Plant Science Leaders - Kristine Callis-Duehl

Kristine Callis-Duehl, Ph.D., is the Sally and Derick Driemeyer Executive Director of Education at the Donald Danforth Plant Science Center. Kristine brings a unique interdisciplinary approach to her role, blending her background and expertise in medicine, plant science, and education to transform communities and provide cutting-edge science education to students in K-12.

Kristine’s work ignites students’ innate curiosity and creativity and builds pathways to plant science careers, providing support systems that empower students to thrive. Driven by her vision to transform science education and community resilience, Kristine is shaping the next generation of plant scientists who will tackle some of our most pressing global challenges.

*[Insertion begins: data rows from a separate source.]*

(* ===== verification/ByteBuffer.v ===== *)
(** * The byte-queue interface

    What the networking layer ([multi_net_io/src/libevent_handle.cc]) needs
    from libevent's buffered events: the operations it calls through
    [bufferevent_read], [bufferevent_write] and [evbuffer_get_length], with
    the laws it relies on.  The client's theorems are proved against this
    class; [EvbufferQueue] discharges it for the chain buffer of
    [libevent/buffer.c]. *)

From S2P Require Import Prelude.

Class ByteBuffer (B : Type) := {
  (** the bytes queued, oldest first *)
  bb_content : B -> list byte;
  (** representation invariant *)
  bb_ok : B -> Prop;
  (** [evbuffer_get_length] *)
  bb_length : B -> Z;
  (** [evbuffer_remove(buf, data, n)]: count, bytes stored at [data], rest *)
  bb_remove : Z -> B -> outcome (Z * list byte * B);
  (** [evbuffer_add(buf, data, n)]: status and buffer *)
  bb_add : list byte -> B -> outcome (Z * B);
  bb_length_spec : forall b, bb_ok b -> bb_length b = zlen (bb_content b);
  bb_remove_spec : forall b n, bb_ok b -> 0 <= n <= INT_MAX ->
    exists b', bb_remove n b =
        Done (zlen (ztake n (bb_content b)), ztake n (bb_content b), b') /\
      bb_content b' = zdrop n (bb_content b) /\ bb_ok b';
  bb_add_spec : forall b d, bb_ok b -> zlen (bb_content b) + zlen d <= EV_SSIZE_MAX ->
    exists r b', bb_add d b = Done (r, b') /\ bb_ok b' /\
      ((r = 0 /\ bb_content b' = bb_content b ++ d) \/
       (r = -1 /\ bb_content b' = bb_content b))
}.

(** [bufferevent_read] and [bufferevent_write] on the two buffers of a
    bufferevent. *)
Definition bufferevent_read `{ByteBuffer B} (size : Z) (input : B)
    : outcome (Z * list byte * B) := bb_remove size input.

Definition bufferevent_write `{ByteBuffer B} (data : list byte) (output : B)
    : outcome (Z * B) :=
  '(r, output) ← bb_add data output;
  if r =? -1 then Done (-1, output) else Done (0, output).

Lemma bufferevent_write_spec `{ByteBuffer B} (b : B) d :
  bb_ok b -> zlen (bb_content b) + zlen d <= EV_SSIZE_MAX ->
  exists r b', bufferevent_write d b = Done (r, b') /\ bb_ok b' /\
    ((r = 0 /\ bb_content b' = bb_content b ++ d) \/
     (r = -1 /\ bb_content b' = bb_content b)).
Proof.
  intros Hb Hm. destruct (bb_add_spec b d Hb Hm) as (r & b' & He & Hok & Hc).
  unfold bufferevent_write. rewrite He. simpl.
  destruct Hc as [[-> Hc]|[-> Hc]]; simpl; eexists _, _; eauto.
Qed.

(** The simplest implementation: a list of bytes that never fails. *)
#[export, program] Instance list_buffer : ByteBuffer (list byte) := {
  bb_content := fun b => b;
  bb_ok := fun _ => True;
  bb_length := fun b => zlen b;
  bb_remove := fun n b => Done (zlen (ztake n b), ztake n b, zdrop n b);
  bb_add := fun d b => Done (0, b ++ d)
}.
Next Obligation. done. Qed.
Next Obligation. eauto. Qed.
Next Obligation. intros b d _ _. eexists _, _. eauto. Qed.
(** With memory available, a packet sent to an address is appended to what is
    queued for it, and no connection's input is touched. *)
Lemma send_address e ip' port' data h :
  handle_ok h -> env_ok e -> room -> reach e h ip' port' -> zlen data <= INT_MAX ->
  zlen (sent_on h ip' port') + zlen (frame data) <= EV_SSIZE_MAX ->
  exists id h1 h2, get_connection_id e ip' port' true h = Done (id, h1) /\
    send id data (zlen data) h1 = Done (true, h2) /\ handle_ok h2 /\
    sent_on h2 ip' port' = sent_on h ip' port' ++ frame data /\ reach e h2 ip' port' /\
    callback_set h2 = callback_set h /\
    forall k i, bev_map h !! k = Some (Some i) ->
      exists j, bev_map h2 !! k = Some (Some j) /\ same_input i j.
Proof.
  intros Hh He Hroom Hr Hd Hm.
  destruct (get_connection_spec e ip' port' h Hh He Hr)
    as (id & h1 & i & Hg & Hh1 & Hid & Hi & Hl & Hout & Hsub & Hcb).
  destruct (send_spec h1 id i data Hh1 Hid Hi Hd ltac:(by rewrite Hout)) as (ok & j & Hs & Hh2 & Hw & Hsame & Hq).
  destruct (ho_links h1 Hh1 id _ Hi) as (i' & [= <-] & Hli).
  pose proof (write_room data i ok j Hroom (lk_output i Hli) ltac:(by rewrite Hout) Hw) as ->.
  exists id, h1, (put h1 id j). split; [done|]. split; [done|]. split; [done|].
  inversion Hq as [Hq'| |]. destruct Hsame as (Hip & Hport & Hrest).
  assert (Hl2 : least_id (same_address ip' port') (bev_map (put h1 id j)) = Some id)
    by (by rewrite (same_address_put h1 id i j)).
  split; [|split; [|split]].
  - unfold sent_on at 1. rewrite Hl2. simpl. rewrite lookup_insert_eq, Hq', Hout. done.
  - left. rewrite Hl2. eauto.
  - done.
  - intros k i' Hk. apply Hsub in Hk. simpl. destruct (decide (k = id)) as [->|Hne].
    + rewrite lookup_insert_eq. exists j. split; [done|]. rewrite Hi in Hk. injection Hk as <-. done.
    + rewrite lookup_insert_ne by done. exists i'. split; [done|]. done.
Qed.
(** The data goes behind chain [c]: in place, after a realignment, or partly
    into a new chain. *)
Definition add_at (b : evbuffer) (c : evbuffer_chain) (data : list byte) : M (Z * evbuffer) :=
  let datlen := zlen data in
  if has (flags c) EVBUFFER_IMMUTABLE then add_new_chain b c data 0 else
  _ ← assert_m ((0 <=? misalign c) && (misalign c <=? EVBUFFER_CHAIN_MAX));
  let remain := u64 (buffer_len c - misalign c - off c) in
  if datlen <=? remain then
    c ← lift (chain_append c data); finish (store_added b c datlen)
  else if negb (CHAIN_PINNED c) && evbuffer_chain_should_realign c datlen then
    c ← lift (evbuffer_chain_align c);
    c ← lift (chain_append c data); finish (store_added b c datlen)
  else add_new_chain b c data remain.

Definition evbuffer_add (b : evbuffer) (data : list byte) : M (Z * evbuffer) :=
  let datlen := zlen data in
  if freeze_end b then ret (-1, b) else
  if EV_SIZE_MAX - total_len b <? datlen then ret (-1, b) else
  '(_, post) ← lift (cut (last_with_datap b) (chains b));
  oc ← (match post with [] => lift (last_chain b) | c :: _ => ret (Some c) end);
  r ← (match oc with
       | Some c => ret (Some c, b)
       | None => evbuffer_chain_insert_new b datlen
       end);
  match r with
  | (None, b) => ret (-1, b)
  | (Some c, b) => add_at b c data
  end.

(** [evbuffer_prepend]: the second allocation takes the bytes that do not fit
    in front of the first chain. *)
Definition prepend_new_chain (b : evbuffer) (data : list byte) : M (Z * evbuffer) :=
  otmp ← evbuffer_chain_new (zlen data);
  match otmp with
  | None => ret (-1, b)
  | Some tmp =>
      let p := match last_with_datap b with None => Some (c_addr tmp) | p => p end in
      _ ← assert_m (zlen data <=? buffer_len tmp);
      let mis := buffer_len tmp - zlen data in
      m ← lift (memwrite mis data (buffer tmp));
      finish (count_added
        (set_chains b (set_data tmp mis (zlen data) m :: chains b) (last b) p
           (u64 (total_len b + zlen data))) (zlen data))
  end.
(** The chain is replaced by a copy with room for [datlen] more bytes. *)
Definition expand_resize (b : evbuffer) (pre : list evbuffer_chain) (c : evbuffer_chain)
    (tl : list evbuffer_chain) (datlen : Z) : M (option evbuffer_chain * evbuffer) :=
  otmp ← evbuffer_chain_new (off c + datlen);
  match otmp with
  | None => ret (None, b)
  | Some tmp =>
      d ← lift (memread (misalign c) (off c) (buffer c));
      m ← lift (memwrite 0 d (buffer tmp));
      let tmp := set_data tmp (misalign tmp) (off c) m in
      let l := if bool_decide (last b = Some (c_addr c)) then Some (c_addr tmp) else last b in
      _ ← evbuffer_chain_free c;
      ret (Some tmp, set_chains b (pre ++ tmp :: tl) l (last_with_datap b) (total_len b))
  end.

Definition evbuffer_expand_singlechain (b : evbuffer) (datlen : Z)
    : M (option evbuffer_chain * evbuffer) :=
  '(pre, post) ← lift (cut_datap b);
  let '(pre, post) := skip_full pre post in
  r ← (match post with
       | [] => evbuffer_chain_insert_new b datlen
       | c :: tl =>
           if has (flags c) (Z.lor EVBUFFER_IMMUTABLE EVBUFFER_MEM_PINNED_ANY)
           then evbuffer_chain_insert_new b datlen
           else if datlen <=? CHAIN_SPACE_LEN c then ret (Some c, b)
           else if off c =? 0 then evbuffer_chain_insert_new b datlen
           else if evbuffer_chain_should_realign c datlen then
             c ← lift (evbuffer_chain_align c); ret (Some c, store_chain b c)
           else if (CHAIN_SPACE_LEN c <? buffer_len c / 8) || (MAX_TO_COPY_IN_EXPAND <? off c)
                   || (EVBUFFER_CHAIN_MAX - off c <=? datlen) then
             match tl with
             | d :: _ => if datlen <=? CHAIN_SPACE_LEN d then ret (Some d, b)
                         else evbuffer_chain_insert_new b datlen
             | [] => evbuffer_chain_insert_new b datlen
             end
           else expand_resize b pre c tl datlen
       end);
  check_space datlen r.

Definition evbuffer_expand (b : evbuffer) (datlen : Z) : M (Z * evbuffer) :=
  '(oc, b) ← evbuffer_expand_singlechain b datlen;
  ret (match oc with Some _ => 0 | None => -1 end, b).

(** Outcome of the loop over the chains with space. *)
Inductive scan_result :=
| ScanEnough                     (* [avail >= datlen]: return 0 *)
| ScanFull                       (* [used == n]: break *)
| ScanShort (avail : Z).         (* ran off the end with [used < n] *)

Fixpoint scan_space (cs : list evbuffer_chain) (at_datap : bool) (datlen : Z) (n used : Z) (avail : Z)
    : outcome (list evbuffer_chain * scan_result) :=
  match cs with
  | [] => Done ([], ScanShort avail)
  | c :: tl =>
      '(c, used, avail) ←
        (if negb (off c =? 0) then
           _ ← assert_c at_datap;
           let space := CHAIN_SPACE_LEN c in
           if negb (space =? 0) then Done (c, used + 1, u64 (avail + space))
           else Done (c, used, avail)
         else Done (set_data c 0 (off c) (buffer c), used + 1, u64 (avail + buffer_len c)));
      if datlen <=? avail then Done (c :: tl, ScanEnough)
      else if used =? n then Done (c :: tl, ScanFull)
      else '(tl, r) ← scan_space tl false datlen n used avail; Done (c :: tl, r)
  end.

(** All the empty chains are replaced by one. *)
Definition expand_replace (b : evbuffer) (pre post : list evbuffer_chain) (datlen : Z)
    : M (Z * evbuffer) :=
  match post with
  | [] => lift Crash
  | c :: tl =>
      if off c =? 0 then
        _ ← assert_m (bool_decide (pre = []));
        _ ← assert_m (evbuffer_chains_all_empty post);
        _ ← evbuffer_free_all_chains post;
        otmp ← evbuffer_chain_new datlen;
        match otmp with
        | None => ret (-1, ZERO_CHAIN b)
        | Some tmp => ret (0, set_chains b [tmp] (Some (c_addr tmp)) None (total_len b))
        end
      else
        let avail := CHAIN_SPACE_LEN c in
        _ ← assert_m (evbuffer_chains_all_empty tl);
        _ ← evbuffer_free_all_chains tl;
        _ ← assert_m (avail <=? datlen);
        otmp ← evbuffer_chain_new (datlen - avail);
        match otmp with
        | None => ret (-1, set_chains b (pre ++ [c]) (Some (c_addr c)) (last_with_datap b) (total_len b))
        | Some tmp =>
            ret (0, set_chains b (pre ++ [c; tmp]) (Some (c_addr tmp)) (last_with_datap b) (total_len b))
        end
  end.

Definition evbuffer_expand_fast_ (b : evbuffer) (datlen n : Z) : M (Z * evbuffer) :=
  oc ← lift (last_chain b);
  _ ← assert_m (2 <=? n);
  if (match oc with None => true | Some c => has (flags c) EVBUFFER_IMMUTABLE end) then
    oc ← evbuffer_chain_new datlen;
    match oc with
    | None => ret (-1, b)
    | Some c => b ← evbuffer_chain_insert b c; ret (0, b)
    end
  else
    '(pre, post) ← lift (cut_datap b);
    '(post, r) ← lift (scan_space post true datlen n 0 0);
    let b := set_chains b (pre ++ post) (last b) (last_with_datap b) (total_len b) in
    match r with
    | ScanEnough => ret (0, b)
    | ScanShort avail =>
        otmp ← evbuffer_chain_new (u64 (datlen - avail));
        match otmp with
        | None => ret (-1, b)
        | Some tmp =>
            ret (0, set_chains b (pre ++ post ++ [tmp]) (Some (c_addr tmp)) (last_with_datap b) (total_len b))
        end
    | ScanFull => expand_replace b pre post datlen
    end.

(** ** Vectors *)

Record iovec := mkVec { iov_chain : Z; iov_at : Z; iov_len : Z }.

Definition space_vec (c : evbuffer_chain) (len : Z) : iovec :=
  mkVec (c_addr c) (misalign c + off c) len.

Fixpoint setup_vecs (n : nat) (cs : list evbuffer_chain) (howmuch so_far : Z) (exact : bool)
    : outcome (list iovec) :=
  match n with
  | O => Done []
  | S n =>
      if so_far <? howmuch then
        match cs with
        | [] => Crash
        | c :: tl =>
            let avail := CHAIN_SPACE_LEN c in
            let avail := if (howmuch - so_far <? avail) && exact then howmuch - so_far else avail in
            vs ← setup_vecs n tl howmuch (u64 (so_far + avail)) exact;
            Done (space_vec c avail :: vs)
        end
      else Done []
  end.

(** [None]: the error return; otherwise the vectors and [*chainp]. *)
Definition evbuffer_read_setup_vecs_ (b : evbuffer) (howmuch : Z) (n_vecs_avail : Z) (exact : bool)
    : outcome (option (list iovec * (list evbuffer_chain * list evbuffer_chain))) :=
  if howmuch <? 0 then Done None else
  '(pre, post) ← cut_datap b;
  match post with
  | [] => Crash
  | _ =>
      let '(pre, post) := skip_full pre post in
      vs ← setup_vecs (Z.to_nat n_vecs_avail) post howmuch 0 exact;
      Done (Some (vs, (pre, post)))
  end.

Definition evbuffer_reserve_space (b : evbuffer) (size n_vecs : Z) : M (Z * list iovec * evbuffer) :=
  if freeze_end b then ret (-1, [], b) else
  if n_vecs <? 1 then ret (-1, [], b) else
  if n_vecs =? 1 then
    '(oc, b) ← evbuffer_expand_singlechain b (u64 size);
    match oc with
    | None => ret (-1, [], b)
    | Some c =>
        _ ← assert_m ((size <? 0) || (size <=? CHAIN_SPACE_LEN c));
        ret (1, [space_vec c (CHAIN_SPACE_LEN c)], b)
    end
  else
    '(r, b) ← evbuffer_expand_fast_ b (u64 size) n_vecs;
    if r <? 0 then ret (-1, [], b) else
    ov ← lift (evbuffer_read_setup_vecs_ b size n_vecs false);
    match ov with
    | None => ret (-1, [], b)
    | Some (vs, _) => ret (zlen vs, vs, b)
    end.
(** Removing bytes asks for no memory that matters. *)
Lemma quiet_step {A} (m : M A) w a w' : calm m -> m w = Done (a, w') -> (refusals w' <= refusals w)%nat.
Proof. intros Hc E. by destruct (Hc w a w' E). Qed.

(** One concrete operation is one abstract operation. *)
Lemma ev_step_spec w b op :
  live w b -> op_ok op -> total_len b + op_size op <= EV_SSIZE_MAX ->
  exists r d b' w' s' (refused : bool), ev_step op b w = Done ((r, d, b'), w') /\
    spec_step refused op (content b) r d s' /\ effect w b w' b' s' /\
    zlen s' <= total_len b + op_size op /\
    ((if refused then 1 else 0) + refusals w' <= refusals w)%nat.
Proof.
  intros Hl Hop Hsz. pose proof Hl as [Hwf Hfs Hfe]. pose proof (total_content w b Hwf) as Ht.
  pose proof (total_nonneg w b Hwf) as Htn.
  assert (Hmax : total_len b + op_size op <= EV_SIZE_MAX) by (unfold EV_SSIZE_MAX, EV_SIZE_MAX in *; lia).
  destruct op as [d|d|n|n|n|n]; simpl in *.
  - destruct (evbuffer_add_spec w b d Hwf) as (r & b' & w' & E & Ha & _).
    destruct (add_refusal w b d r b' w' Hl Hmax E) as (f & Hf & Hr).
    rewrite (bind_done _ _ _ _ _ E). pose proof (zlen_nonneg d).
    destruct Ha as [[-> He]|[-> He]]; eexists _, _, b', w', _, f; (split; [reflexivity|]).
    + split; [constructor|]. split; [exact He|]. rewrite zlen_app. split; [lia|done].
    + split; [constructor; by destruct Hr|]. split; [exact He|]. split; [lia|done].
  - destruct (evbuffer_prepend_spec w b d Hwf) as (r & b' & w' & E & Ha & _).
    destruct (prepend_refusal w b d r b' w' Hl Hmax E) as (f & Hf & Hr).
    rewrite (bind_done _ _ _ _ _ E). pose proof (zlen_nonneg d).
    destruct Ha as [[-> He]|(-> & k & Hk & He)]; eexists _, _, b', w', _, f; (split; [reflexivity|]).
    + split; [constructor|]. split; [exact He|]. rewrite zlen_app. split; [lia|done].
    + split; [constructor; [by destruct Hr|done]|]. split; [exact He|].
      rewrite zlen_app, zlen_zdrop. split; [lia|done].
  - destruct (evbuffer_drain_spec w b n Hwf Hop) as (r & b' & w' & E & Hr & He).
    pose proof (quiet_step _ _ _ _ (calm_drain b n) E).
    rewrite Hfs, andb_false_r in Hr. subst r. rewrite (bind_done _ _ _ _ _ E).
    eexists _, _, b', w', _, false. split; [reflexivity|]. split; [constructor|]. split; [exact He|].
    rewrite zlen_zdrop. split; [lia|done].
  - destruct (evbuffer_remove_spec w b n Hwf) as (b' & w' & E & He); auto; [unfold in_memory; lia|].
    pose proof (quiet_step _ _ _ _ (calm_remove b n) E).
    eexists _, _, b', w', _, false. split; [exact E|]. split; [constructor|]. split; [exact He|].
    rewrite zlen_zdrop. split; [lia|done].
  - rewrite (evbuffer_copyout_spec w b n Hwf) by (done || unfold in_memory; lia).
    rewrite Hfs, andb_false_r. eexists _, _, b, w, _, false. split; [reflexivity|].
    split; [constructor|]. split; [by apply effect_refl|]. split; [lia|done].
  - destruct (evbuffer_expand_spec w b n Hwf Hop) as (r & b' & w' & E & Hr & He & _).
    destruct (expand_refusal w b n r b' w' Hl Hop E) as (f & Hf & Hr').
    rewrite (bind_done _ _ _ _ _ E). eexists _, _, b', w', _, f. split; [reflexivity|].
    split; [destruct Hr as [-> | ->]; constructor; by destruct Hr'|]. split; [exact He|]. split; [lia|done].
Qed.
(* ===== verification/EvbufferMove.v ===== *)
(** * Moving data between evbuffers

    Models the zero-copy operations of [libevent/buffer.c]:
    [evbuffer_add_buffer], [evbuffer_prepend_buffer] and
    [evbuffer_remove_buffer] with their helpers [PRESERVE_PINNED],
    [RESTORE_PINNED], [COPY_CHAIN], [APPEND_CHAIN], [PREPEND_CHAIN], and
    [evbuffer_add_reference].  Both buffers are locked for the whole
    operation; [same] says that the two arguments are one buffer. *)

From S2P Require Import Prelude EvChain Evbuffer EvbufferSpace.

(** ** Operations *)

(** Read-pinned chains taken out of [src]: [None] is the error return;
    otherwise the source without them, and the saved chains with their last. *)
Definition PRESERVE_PINNED (src : evbuffer)
    : M (option (evbuffer * option (list evbuffer_chain * option Z))) :=
  p ← lift (HAS_PINNED_R src);
  if negb p then ret (Some (src, None)) else
  '(pre, post) ← lift (cut_datap src);
  c ← lift (deref (head post));
  let at_datap := CHAIN_PINNED_R c in
  let '(pre', post') := if at_datap then (pre, post) else (pre ++ [c], tail post) in
  chain ← lift (deref (head post'));
  _ ← assert_m (CHAIN_PINNED_R chain);
  if negb (off chain =? 0) then
    _ ← assert_m at_datap;
    otmp ← evbuffer_chain_new (off chain);
    match otmp with
    | None => ret None
    | Some tmp =>
        d ← lift (memread (misalign chain) (off chain) (buffer chain));
        m ← lift (memwrite 0 d (buffer tmp));
        let tmp := set_data tmp (misalign tmp) (off chain) m in
        let chain := set_data chain (misalign chain + off chain) 0 (buffer chain) in
        ret (Some (set_chains src (pre ++ [tmp]) (Some (c_addr tmp)) (last_with_datap src) (total_len src),
                   Some (chain :: tail post', last src)))
    end
  else
    ret (Some (set_chains src pre' (Some (c_addr c)) (last_with_datap src) (total_len src),
               Some (post', last src))).

Definition RESTORE_PINNED (src : evbuffer) (pinned : option (list evbuffer_chain * option Z)) : evbuffer :=
  match pinned with
  | None => ZERO_CHAIN src
  | Some (cs, l) => set_chains src cs l None 0
  end.

Definition COPY_CHAIN (dst src : evbuffer) : evbuffer :=
  set_chains dst (chains src) (last src) (last_with_datap src) (total_len src).

Definition APPEND_CHAIN (dst src : evbuffer) : M evbuffer :=
  kept ← evbuffer_free_trailing_empty_chains dst;
  ret (set_chains dst (kept ++ chains src) (last src)
         (match last_with_datap src with None => next_ptr kept | p => p end)
         (u64 (total_len dst + total_len src))).

Definition PREPEND_CHAIN (dst src : evbuffer) : M evbuffer :=
  l ← lift (deref (last src));
  '(_, post) ← lift (cut_datap dst);
  let p := match post with
           | [] => last_with_datap src
           | _ => match last_with_datap dst with None => Some l | p => p end
           end in
  ret (set_chains dst (chains src ++ chains dst) (last dst) p (u64 (total_len dst + total_len src))).

(** The callbacks of both buffers, source first. *)
Definition move_finish (outbuf inbuf : evbuffer) (n : Z) : M (Z * evbuffer * evbuffer) :=
  inbuf ← evbuffer_invoke_callbacks_ (count_deleted inbuf n);
  outbuf ← evbuffer_invoke_callbacks_ (count_added outbuf n);
  ret (0, outbuf, inbuf).

Definition evbuffer_add_buffer (same : bool) (outbuf inbuf : evbuffer) : M (Z * evbuffer * evbuffer) :=
  let in_total_len := total_len inbuf in
  let out_total_len := total_len outbuf in
  if (in_total_len =? 0) || same then ret (0, outbuf, inbuf) else
  if freeze_end outbuf || freeze_start inbuf then ret (-1, outbuf, inbuf) else
  op ← PRESERVE_PINNED inbuf;
  match op with
  | None => ret (-1, outbuf, inbuf)
  | Some (inbuf, pinned) =>
      outbuf ← (if out_total_len =? 0 then
                  _ ← evbuffer_free_all_chains (chains outbuf); ret (COPY_CHAIN outbuf inbuf)
                else APPEND_CHAIN outbuf inbuf);
      move_finish outbuf (RESTORE_PINNED inbuf pinned) in_total_len
  end.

Conviron sat down with Kristine to talk about her role at the Danforth Center and the impact of her work on local and global communities.

Kristine Callis-Duehl and other researchers from the Danforth Center help open new avenues for youth in the areas of agriculture, food, genetics, molecular biology, and image analytics to prepare them for college and career readiness.

Tell us about your background, education, and experience

Growing up in the American education system, I was always good at math and science. I was often told I should become a doctor, so that’s what I did.

While working with a newly opened MSF (Doctor’s without borders) clinic in Laos, PDR, I learned about the local use of medicinal plants. These skills allowed us to stretch the western pharmaceutical medicines that were a limited resource

While I was in Laos, the UN passed REDD+ (Reduced Emissions from Deforestation and Forest Degradation), and China signed on to reduce deforestation in its southern provinces. Plantation owners were told they could not expand their rubber plantations, so they moved 15 kilometers south to the valley where I was working in Laos. Farmers were told they had to plant as many hectares of rubber as there were hectares of rice, or their families would be put in jail. Some that voiced concern and resisted, disappeared. This had a big impact on me.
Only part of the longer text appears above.